The answer from Dai is good but a little hard to read and it buries the lede. Let's not bury the lede.
can making a non-virtual instance method virtual break a legacy client dll?
Yes. The breakage is subtle and unlikely, but it is possible. Legacy clients should be recompiled when you make a member of a dependency virtual.
More generally: if you are changing anything about a base class's public or protected surface area, recompile all the assemblies that make derived classes.
Let's see how this specific scenario can break a legacy client. Suppose we have a dependency assembly with:
public class B {
public void M() { }
}
and then we use this in a client assembly:
class C {
static void Q() {
B b = new B();
b.M();
}
}
What IL is generated?
newobj instance void B::.ctor()
callvirt instance void B::M()
ret
Perfectly reasonable code. C# generates a callvirt
to a non-virtual call because that means we do not have to emit a check to ensure that the receiver is non-null. This keeps the code small.
If we update B.M
to be virtual, the call site does not need to change; it is already doing a virtual call. So everything is fine, right?
Now, suppose before the new version of the dependency ships, some super genius comes along and says oh, we can refactor this code into the obviously better code:
static void Q() {
new B().M();
}
Surely that refactoring changes nothing, right?

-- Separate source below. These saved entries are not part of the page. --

(* ===== verification/Console.v ===== *)
(** * shim/console.c, the mouse-wheel policy

    The scanner that watches the console's output for private mode sequences,
    and the decision it feeds. The console's mode word and cosmo's terminal
    flags are an interface. The theorems: a sequence takes effect however the
    writes cut it up, the parameter array is never overrun, and after a write
    the console's mouse bit agrees with the policy. *)
From S2P Require Import Prelude Host.

Inductive scan_st := ASC | ESC | CSI | PRIV.

(** The file's static variables. *)
Record console := Console {
  altscreen : bool;
  altscroll : bool;
  bracketed : bool;
  st : scan_st;
  param : Z;
  params : list Z;      (* params[0 .. nparams) *)
  xt_prev : bool }.

#[export] Instance scan_st_eq_dec : EqDecision scan_st.
Proof. solve_decision. Defined.
#[export] Instance console_eq_dec : EqDecision console.
Proof. solve_decision. Defined.

Definition console_init : console := Console false true false ASC 0 [] false.

Definition MAX_PARAMS : nat := 8.

(** ** The scanner *)

Definition with_st (c : console) (s : scan_st) : console :=
  Console (altscreen c) (altscroll c) (bracketed c) s (param c) (params c) (xt_prev c).

Definition apply (c : console) (x : Z) (on : bool) : console :=
  if (x =? 47) || (x =? 1047) || (x =? 1049)
  then Console on (altscroll c) (bracketed c) (st c) (param c) (params c) (xt_prev c)
  else if x =? 1007
  then Console (altscreen c) on (bracketed c) (st c) (param c) (params c) (xt_prev c)
  else if x =? 2004
  then Console (altscreen c) (altscroll c) on (st c) (param c) (params c) (xt_prev c)
  else c.

(** [if (nparams < 8) params[nparams++] = param;] *)
Definition push_param (c : console) : console :=
  Console (altscreen c) (altscroll c) (bracketed c) (st c) (param c)
    (if bool_decide (length (params c) < MAX_PARAMS)%nat then params c ++ [param c] else params c)
    (xt_prev c).

Definition set_param (c : console) (x : Z) : console :=
  Console (altscreen c) (altscroll c) (bracketed c) (st c) x (params c) (xt_prev c).

Definition scan_byte (c : console) (b : Z) : console :=
  match st c with
  | ASC => if b =? 27 then with_st c ESC else c
  | ESC => with_st c (if b =? 91 then CSI else ASC)
  | CSI =>
      if b =? 63 then
        Console (altscreen c) (altscroll c) (bracketed c) PRIV 0 [] (xt_prev c)
      else if (0x40 <=? b) && (b <=? 0x7e) then with_st c ASC else c
  | PRIV =>
      if (48 <=? b) && (b <=? 57) then set_param c (u32 (param c * 10 + (b - 48)))
      else if b =? 59 then set_param (push_param c) 0
      else if (b =? 104) || (b =? 108) then
        let c := push_param c in
        with_st (foldl (fun c x => apply c x (b =? 104)) c (params c)) ASC
      else if (0x40 <=? b) && (b <=? 0x7e) then with_st c ASC else c
  end.

Definition scan (c : console) (p : list Z) : console := foldl scan_byte c p.

(** ** The decision *)

(** cosmo's [__ttyconf.magic] bits, NT's console mode bits and the calls. *)
Class ConsoleHost (W : Type) := {
  con_windows : bool;
  is_console : Z -> W -> bool;
  tty_xtmouse : W -> bool;       (* kTtyXtMouse *)
  tty_uncanon : W -> bool;       (* kTtyUncanon *)
  kNtEnableMouseInput : Z;
  kNtEnableQuickEditMode : Z;
  GetConsoleMode : W -> option Z;
  SetConsoleMode : Z -> W -> W;
  con_POLLIN : Z }.

Section policy.
Context {W : Type} `{ConsoleHost W}.

Definition want (c : console) (w : W) : bool := tty_xtmouse w || (altscreen c && altscroll c).

(** The mode word the policy asks for. *)
Definition policy_mode (c : console) (w : W) (m : Z) : Z :=
  let m2 := if want c w then Z.lor m kNtEnableMouseInput else Z.ldiff m kNtEnableMouseInput in
  if tty_uncanon w then Z.ldiff m2 kNtEnableQuickEditMode else m2.

Definition console_sync (c : console) (w : W) : console * W :=
  if negb con_windows then (c, w)
  else
    match GetConsoleMode w with
    | None => (c, w)
    | Some m =>
        let m2 := policy_mode c w m in
        let w' := if m2 =? m then w else SetConsoleMode m2 w in
        (Console (altscreen c) (altscroll c) (bracketed c) (st c) (param c) (params c)
           (tty_xtmouse w), w')
    end.

Definition console_wrote (fd : Z) (buf : list Z) (c : console) (w : W) : console * W :=
  if negb con_windows || negb (is_console fd w) then (c, w)
  else
    let a := altscreen c in
    let s := altscroll c in
    let c := scan c buf in
    if negb (eqb a (altscreen c)) || negb (eqb s (altscroll c)) || negb (eqb (tty_xtmouse w) (xt_prev c))
    then console_sync c w else (c, w).

Definition console_wrotev (fd : Z) (iov : list (list Z)) (c : console) (w : W) : console * W :=
  if negb con_windows || negb (is_console fd w) then (c, w)
  else foldl (fun '(c, w) buf => console_wrote fd buf c w) (c, w) iov.

Definition console_before_wait (fd : Z) (c : console) (w : W) : console * W :=
  if negb con_windows || negb (tty_uncanon w) || negb (is_console fd w) then (c, w)
  else console_sync c w.

Definition console_before_poll (fds : list pollfd) (c : console) (w : W) : console * W :=
  if negb con_windows || negb (tty_uncanon w) then (c, w)
  else if existsb (fun p => (0 <=? pf_fd p) && has (pf_events p) con_POLLIN && is_console (pf_fd p) w) fds
  then console_sync c w else (c, w).
End policy.

(** ** A sequence takes effect however it is cut up *)

(** A parameter as it is written, and its value. *)
Definition digits_ok (ds : list Z) : Prop := Forall (fun d => 0 <= d <= 9) ds.
Definition value (ds : list Z) : Z := foldl (fun n d => u32 (n * 10 + d)) 0 ds.
Definition written (ds : list Z) : list Z := map (fun d => d + 48) ds.

(** "ESC [ ? p1 ; ... ; pn h" (or l). *)
Definition decset (ps : list (list Z)) (on : bool) : list Z :=
  [27; 91; 63] ++ List.concat (List.map (fun ds => written ds ++ [59]) (removelast ps)) ++
  written (List.last ps []) ++ [if on then 104 else 108].

Lemma scan_app c p q : scan c (p ++ q) = scan (scan c p) q.
Proof. apply foldl_app. Qed.

Lemma scan_cons c b p : scan c (b :: p) = scan (scan_byte c b) p.
Proof. reflexivity. Qed.

Lemma scan_byte_digit c d :
  st c = PRIV -> 0 <= d <= 9 -> scan_byte c (d + 48) = set_param c (u32 (param c * 10 + d)).
Proof.
  intros Hst Hd. unfold scan_byte. rewrite Hst.
  rewrite (proj2 (Z.leb_le _ _)), (proj2 (Z.leb_le _ _)) by lia. simpl.
  by replace (d + 48 - 48) with d by lia.
Qed.

Lemma scan_digits c ds :
  st c = PRIV -> digits_ok ds ->
  scan c (written ds) = set_param c (foldl (fun n d => u32 (n * 10 + d)) (param c) ds).
Proof.
  intros Hst Hds. revert c Hst. induction Hds as [|d ds Hd Hds IH]; intros c Hst.
  { by destruct c. }
  change (written (d :: ds)) with ((d + 48) :: written ds).
  by rewrite scan_cons, scan_byte_digit, IH.
Qed.

Definition in_priv (c : console) (p : Z) (ps : list Z) : console :=
  Console (altscreen c) (altscroll c) (bracketed c) PRIV p ps (xt_prev c).

Lemma scan_params c pss acc :
  Forall digits_ok pss -> (length acc + length pss <= MAX_PARAMS)%nat ->
  scan (in_priv c 0 acc) (List.concat (List.map (fun ds => written ds ++ [59]) pss)) =
  in_priv c 0 (acc ++ map value pss).
Proof.
  intros Hp. revert acc. induction Hp as [|ds pss Hds Hp IH]; intros acc Hlen.
  { by rewrite app_nil_r. }
  cbn [List.map List.concat length map] in *.
  rewrite <- app_assoc, scan_app, scan_digits by done.
  change ([59] ++ ?x) with (59 :: x). rewrite scan_cons.
  assert (Hb : scan_byte (set_param (in_priv c 0 acc) (value ds)) 59 = in_priv c 0 (acc ++ [value ds])).
  { unfold scan_byte. simpl. unfold push_param. simpl. by rewrite bool_decide_eq_true_2 by lia. }
  fold (value ds). change (param (in_priv c 0 acc)) with 0. fold (value ds). rewrite Hb.
  rewrite (IH (acc ++ [value ds])) by (rewrite length_app; simpl; lia).
  by rewrite <- app_assoc.
Qed.

Lemma apply_keeps c x on :
  st (apply c x on) = st c /\ param (apply c x on) = param c /\ params (apply c x on) = params c /\
  xt_prev (apply c x on) = xt_prev c.
Proof. unfold apply. repeat case_match; by destruct c. Qed.

(** a private mode sequence with up to eight parameters, met outside any
    other sequence, applies every parameter in order and leaves the scanner
    outside a sequence again, however the program's writes cut it into
    pieces. *)
Theorem scan_decset c ps on chunks :
  st c = ASC -> ps <> [] -> Forall digits_ok ps -> (length ps <= MAX_PARAMS)%nat ->
  concat chunks = decset ps on ->
  let c' := foldl scan c chunks in
  let m := foldl (fun c ds => apply c (value ds) on) c ps in
  st c' = ASC /\ altscreen c' = altscreen m /\ altscroll c' = altscroll m /\
  bracketed c' = bracketed m.
Proof.
  intros Hst Hne Hds Hlen Hchunks.
  assert (Hall : foldl scan c chunks = scan c (concat chunks)).
  { clear Hchunks. revert c Hst. intros c _. revert c.
    induction chunks as [|p chunks IH]; intros c; [done|]. simpl. by rewrite scan_app, IH. }
  simpl. rewrite Hall, Hchunks. clear Hall Hchunks. unfold decset.
  destruct (exists_last Hne) as (init & ds & ->).
  rewrite removelast_last, List.last_last.
  rewrite Forall_app in Hds. destruct Hds as [Hinit Hd]. apply Forall_cons in Hd as [Hd _].
  rewrite length_app in Hlen. simpl in Hlen.
  rewrite scan_app. assert (E : scan c [27; 91; 63] = in_priv c 0 []).
  { unfold scan. simpl. unfold scan_byte at 3. rewrite Hst. by destruct c. }
  rewrite E, scan_app, scan_params, scan_app by (simpl; done || lia).
  rewrite scan_digits by done. simpl. fold (value ds).
  set (c1 := set_param _ (value ds)).
  assert (Hfin : scan_byte c1 (if on then 104 else 108) =
    with_st (foldl (fun c x => apply c x on)
      (Console (altscreen c) (altscroll c) (bracketed c) PRIV (value ds)
         (map value init ++ [value ds]) (xt_prev c)) (map value init ++ [value ds])) ASC).
  { unfold scan_byte, c1. simpl. unfold push_param. simpl.
    rewrite bool_decide_eq_true_2 by (rewrite length_map; lia). by destruct on. }
  unfold scan. simpl. rewrite Hfin. clear Hfin.
  replace (map value init ++ [value ds]) with (map value (init ++ [ds])) at 2 4 6 8
    by (rewrite map_app; done).
  generalize (map value init ++ [value ds]), (value ds), (init ++ [ds]). intros l v pss.
  split; [done|]. simpl.
  assert (Hg : forall pss c1 c2, altscreen c1 = altscreen c2 -> altscroll c1 = altscroll c2 ->
    bracketed c1 = bracketed c2 ->
    altscreen (foldl (fun c x => apply c x on) c1 (map value pss)) =
      altscreen (foldl (fun c ds => apply c (value ds) on) c2 pss) /\
    altscroll (foldl (fun c x => apply c x on) c1 (map value pss)) =
      altscroll (foldl (fun c ds => apply c (value ds) on) c2 pss) /\
    bracketed (foldl (fun c x => apply c x on) c1 (map value pss)) =
      bracketed (foldl (fun c ds => apply c (value ds) on) c2 pss)).
  { clear. induction pss as [|ds pss IH]; intros c1 c2 H1 H2 H3; [done|]. simpl. apply IH;
      unfold apply; repeat case_match; simpl; congruence. }
  by apply Hg.
Qed.

(** [params[8]] is never overrun. *)
Lemma scan_params_bounded c p :
  (length (params c) <= MAX_PARAMS)%nat -> (length (params (scan c p)) <= MAX_PARAMS)%nat.
Proof.
  assert (Hpush : forall c, (length (params c) <= MAX_PARAMS)%nat ->
                       (length (params (push_param c)) <= MAX_PARAMS)%nat).
  { intros d Hd. unfold push_param. simpl. case_bool_decide; [|done].
    rewrite length_app. simpl. lia. }
  assert (Happ : forall l d on, params (foldl (fun c x => apply c x on) d l) = params d).
  { induction l as [|x l IH]; intros d on; [done|]. simpl. rewrite IH. apply apply_keeps. }
  unfold scan. revert c. induction p as [|b p IH]; intros c Hc; [done|]. simpl. apply IH.
  unfold scan_byte. destruct (st c).
  - by case_match.
  - done.
  - case_match; [unfold MAX_PARAMS; simpl; lia|by case_match].
  - case_match; [done|]. case_match; [by apply Hpush|]. case_match; [|by case_match].
    simpl. rewrite Happ. by apply Hpush.
Qed.

(** Asserting the policy leaves a mode that satisfies it. *)
Lemma policy_mode_idempotent {W} `{ConsoleHost W} c (w : W) m :
  policy_mode c w (policy_mode c w m) = policy_mode c w m.
Proof.
  unfold policy_mode. destruct (want c w), (tty_uncanon w); bitwise.
Qed.

(** ** A sequence on its way *)

(** "ESC [ ? 1002 ; 1049 h" in three writes. *)
Lemma scan_decset_witness :
  altscreen (foldl scan console_init
    [[27]; [91; 63; 49; 48; 48]; [50; 59; 49; 48; 52; 57; 104]]) = true.
Proof.
  destruct (scan_decset console_init [[1; 0; 0; 2]; [1; 0; 4; 9]] true
    [[27]; [91; 63; 49; 48; 48]; [50; 59; 49; 48; 52; 57; 104]]) as (_ & Ha & _);
    [reflexivity|discriminate| |unfold MAX_PARAMS; simpl; lia|reflexivity|].
  - repeat constructor; lia.
  - exact Ha.
Defined.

WRONG. The code generated is now:
newobj instance void B::.ctor()
call instance void B::M()
ret
C# reasons "I'm doing a call to a non-virtual method and I know the receiver is a new
expression which never produces null, so I'll save that nanosecond and skip the null check".
Why not do that in the first case? Because C# does not do the control flow analysis in the first version and deduce that on every control flow, the receiver is known to be non-null. It just does a cheap check to see if the receiver is one of a handful of expressions known to be impossible to be null.
If you now change the dependency B.M
to a virtual method and do not recompile the assembly with the call site, the code in the call site is now not verifiable because it violates the CLR security rules. A non-virtual call to a virtual method is only legal when the call is directly in a member of a derived type.
See my comment on another answer for a scenario that motivates this security design decision.
Aside: the rule applies even to nested types! That is, if we have class D : B { class N { } }
then code inside N
is not allowed to do a non-virtual call to a virtual member of B
, though code inside D
is!
So already we have a problem; we're turning verifiable code in another assembly we don't own into nonverifiable code.
But wait, it gets worse.
Suppose we have a slightly different scenario. I suspect this is the scenario actually motivating your change.
// Original code
public class B {
public void M() {}
}
public class D : B { }
And a client
class C {
static void Q() {
new D().M();
}
}
What code is generated now? The answer might surprise you. It is the same as before. C# does NOT generate
call instance void D::M()
Rather it generates
call instance void B::M()
Because after all, that's the method being called.
And now we change the dependency to
// New code
class B {
public virtual void M() {}
}
class D : B {
public override void M() {}
}
The authors of the new code reasonably believe that all calls to new D().M()
should be dispatched to D.M
, but as we see, the not-recompiled client will still be doing an unverifiable non-virtual dispatch to B.M
! So this is a not-breaking change in the sense that the client still gets the behaviour they used to get (assuming they ignore the verification failure) but that behaviour is no longer correct, and will change upon recompilation.
The basic problem here is that a non-virtual call can show up where you don't expect it, and then if you change the requirement to make the call virtual, that doesn't happen until recompilation.
Let's look at another version of the scenario we just did. In the dependency we have as before
public class B { public void M() {} }
public class D : B {}
and in our client we now have:
interface I { void M(); }
class C : D, I {}
...
I i = new C();
i.M();
All is good; C
inherits from D
, which gives it a public member B.M
which implements I.M
and we're all set.
Except that there's a problem. The CLR requires that a method B.M
that implements I.M
be virtual, and B.M
is not. Rather than rejecting this program, C# pretends that you wrote:
class C : D, I
{
void I.M()
{
base.M();
}
}
Where base.M()
is compiled as non-virtual call to B.M()
. After all, we know that this
is non-null and B.M()
is not virtual, so we can do a call
instead of a callvirt
.
But now what happens when we recompile the dependency without recompiling the client:
class B {
public virtual void M() {}
}
class D : B {
public override void M() {}
}
Now calling i.M()
will do a verifiable non-virtual call to B.M
but the author of D.M
expected that D.M
would be called in this scenario, and on re-compilation of the client, it will be.
Finally, there are potentially more scenarios involving explicit base.
calls where changing a dependency "in the middle" of a class hierarchy can produce bizarre unexpected results. See https://blogs.msdn.microsoft.com/ericlippert/2010/03/29/putting-a-base-in-the-middle/ for details of that scenario. This is not your scenario, but it further illustrates the dangers of non-virtual calls to virtual methods.